- The caption is taken from a poem by the Kogi people. It translates: "The sea existed first. Everything was dark. There was no sun, no moon. There were no people, no animals, no plants, only the sea, everywhere. The sea was the Mother".

Single by Carlos Vives

from the album La Tierra del Olvido
- Released: June 12, 1995
- Studio: Criteria Recording (Miami, Florida); Estudio Audiovision (Bogotá, Colombia);
- Genre: Neo-vallenato
- Length: 4:25
- Label: Sonolux
- Songwriters: Carlos Vives; Iván Benavides;
- Producers: Carlos Vives; Richard Blair;

Carlos Vives singles chronology
| "Compae Chipuco" (1995) | "La Tierra del Olvido" (1995) | "Pa' Mayte" (1995) |

Music video
- "La Tierra del Olvido" on YouTube

= La Tierra del Olvido (song) =

1995 song by Carlos Vives

"La Tierra del Olvido" ("The Land of the Forgotten") is a song by Colombian singer Carlos Vives from his seventh studio album of the same name (1995). The song was written by Iván Benavides and Vives, who handled production alongside Richard Blair. It was released as the lead single from the album in 1995. The song is a neo-vallenato number that utilizes the folk guitar and accordion, on which Vives longs for his homeland. The song received positive reactions from three music critics, being found as one of the album's catchiest tunes by them. It was a recipient at the ASCAP Latin Awards in 1996.

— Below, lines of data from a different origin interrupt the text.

(** The body of the [try] block. *)
Definition try_block (rev : revision) (message history : value)
    (requested : jsstring) (geminiHistory : list formatted_turn) : run :=
  match select_provider rev requested with
  | Primary target =>
      if negb genAI then Run (Returns key_missing) []
      else
        let c := GeminiCall target (SYSTEM_INSTRUCTION_INDRESH E rev)
                            geminiHistory message in
        Run (text <- respond E c ;; Returns (gemini_reply rev target text)) [c]
  | Secondary =>
      if str_eqb GROQ_KEY [] then Run (Returns key_missing) []
      else
        match groqMessages rev message history with
        | Throws e => Run (Throws e) []
        | Returns messages =>
            let c := GroqCall MODEL_GROQ messages in
            Run (data <- respond E c ;;
                 content <- first_choice_content data ;;
                 Returns (groq_reply content)) [c]
        end
  end.

(** [try { ... } catch (error) { ... }] *)
Definition catching (r : run) : run :=
  match result r with
  | Returns _ => r
  | Throws e => Run (Returns (error_reply e)) (calls r)
  end.

(** [app.post("/api/chat", ...)]: [requestedType] and [geminiHistory] are
    computed before the [try] block is entered. *)
Definition chat (rev : revision) (message history model : value) : run :=
  match requestedType model with
  | Throws e => Run (Throws e) []
  | Returns requested =>
      match sanitizeHistory history with
      | Throws e => Run (Throws e) []
      | Returns geminiHistory =>
          catching (try_block rev message history requested geminiHistory)
      end
  end.

End Handler.

(** [const { message, history, model } = req.body], then the handler, on the
    object or array that [express.json()] leaves in [req.body]: an absent
    property is undefined. *)
Definition post_api_chat (E : environment) (rev : revision) (body : value) : run :=
  chat E rev (field body (lit "message")) (field body (lit "history"))
       (field body (lit "model")).

(** * public/client.js *)

(** ** The page *)

(** The element #api-status as [setStatus] leaves it. *)
Record status_line : Type := StatusLine {
  textContent : jsstring;
  color : jsstring;
  display : jsstring
}.

(** [setStatus(text, isError)], on a string *)
Definition setStatus (text : jsstring) (isError : bool) : status_line :=
  StatusLine text
    (if isError then lit "#ff6b6b" else [])
    (match text with [] => lit "none" | _ => lit "block" end).

(** A message appended to #chat-messages: the class of the wrapper, the name
    in the header and the value interpolated as the text. The time in the
    header is read from the clock and is left out. *)
Record bubble : Type := Bubble {
  className : jsstring;
  username : jsstring;
  message_text : value
}.

(** [addMessage(sender, text, isUser)] *)
Definition addMessage (sender : jsstring) (text : value) (isUser : bool) : bubble :=
  Bubble (if isUser then lit "message user" else lit "message ai")
         (if isUser then lit "You"
          else match sender with [] => lit "Indresh 2.0" | _ => sender end)
         text.

(** What [sendMessage] reads and writes: the flag [pending], the value of
    #user-input, whether #send-button is disabled, #api-status and the
    messages shown. *)
Record page : Type := Page {
  pending : bool;
  input_value : jsstring;
  send_disabled : bool;
  api_status : status_line;
  bubbles : list bubble
}.

(** What the browser provides. *)
Record browser : Type := Browser {
  (** [JSON.parse], which throws on text that is not JSON *)
  JSON_parse : jsstring -> outcome value;
  (** [JSON.stringify] on a parsed value *)
  JSON_stringify : value -> jsstring;
  (** the string that [+] appends for a value that is not a string *)
  ToString : value -> jsstring;
  (** [err.message] of a [TypeError] *)
  browser_type_error_message : type_error -> jsstring;
  (** the string that [+] appends for an exception *)
  error_ToString : exn -> jsstring
}.

(** The outcome of [fetch]: a rejection, or a response with [ok], [status]
    and a body whose reading may fail. *)
Inductive fetched : Type :=
| Rejected (err : exn)
| Responded (ok : bool) (status : Z) (body : outcome jsstring).

Definition DEFAULT_MODEL : jsstring := lit "deepseek_r1_0528".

Commercially, the song peaked at number five on the Hot Latin Songs chart and number one on the Latin Pop Airplay chart in the United States. A music video for the song was filmed in Colombia in which the band performs at Sierra Nevada de Santa Marta mountain range while also depicting a love story with a couple; it was nominated for Video of the Year at the 1996 Lo Nuestro Awards. In 2015, Vives re-recorded "La Tierra del Olvido" with several fellow Colombian acts. Its music video features the musicians performing the song in various locations of Colombia and further received a nomination for Video of the Year at the 2016 Lo Nuestro Awards.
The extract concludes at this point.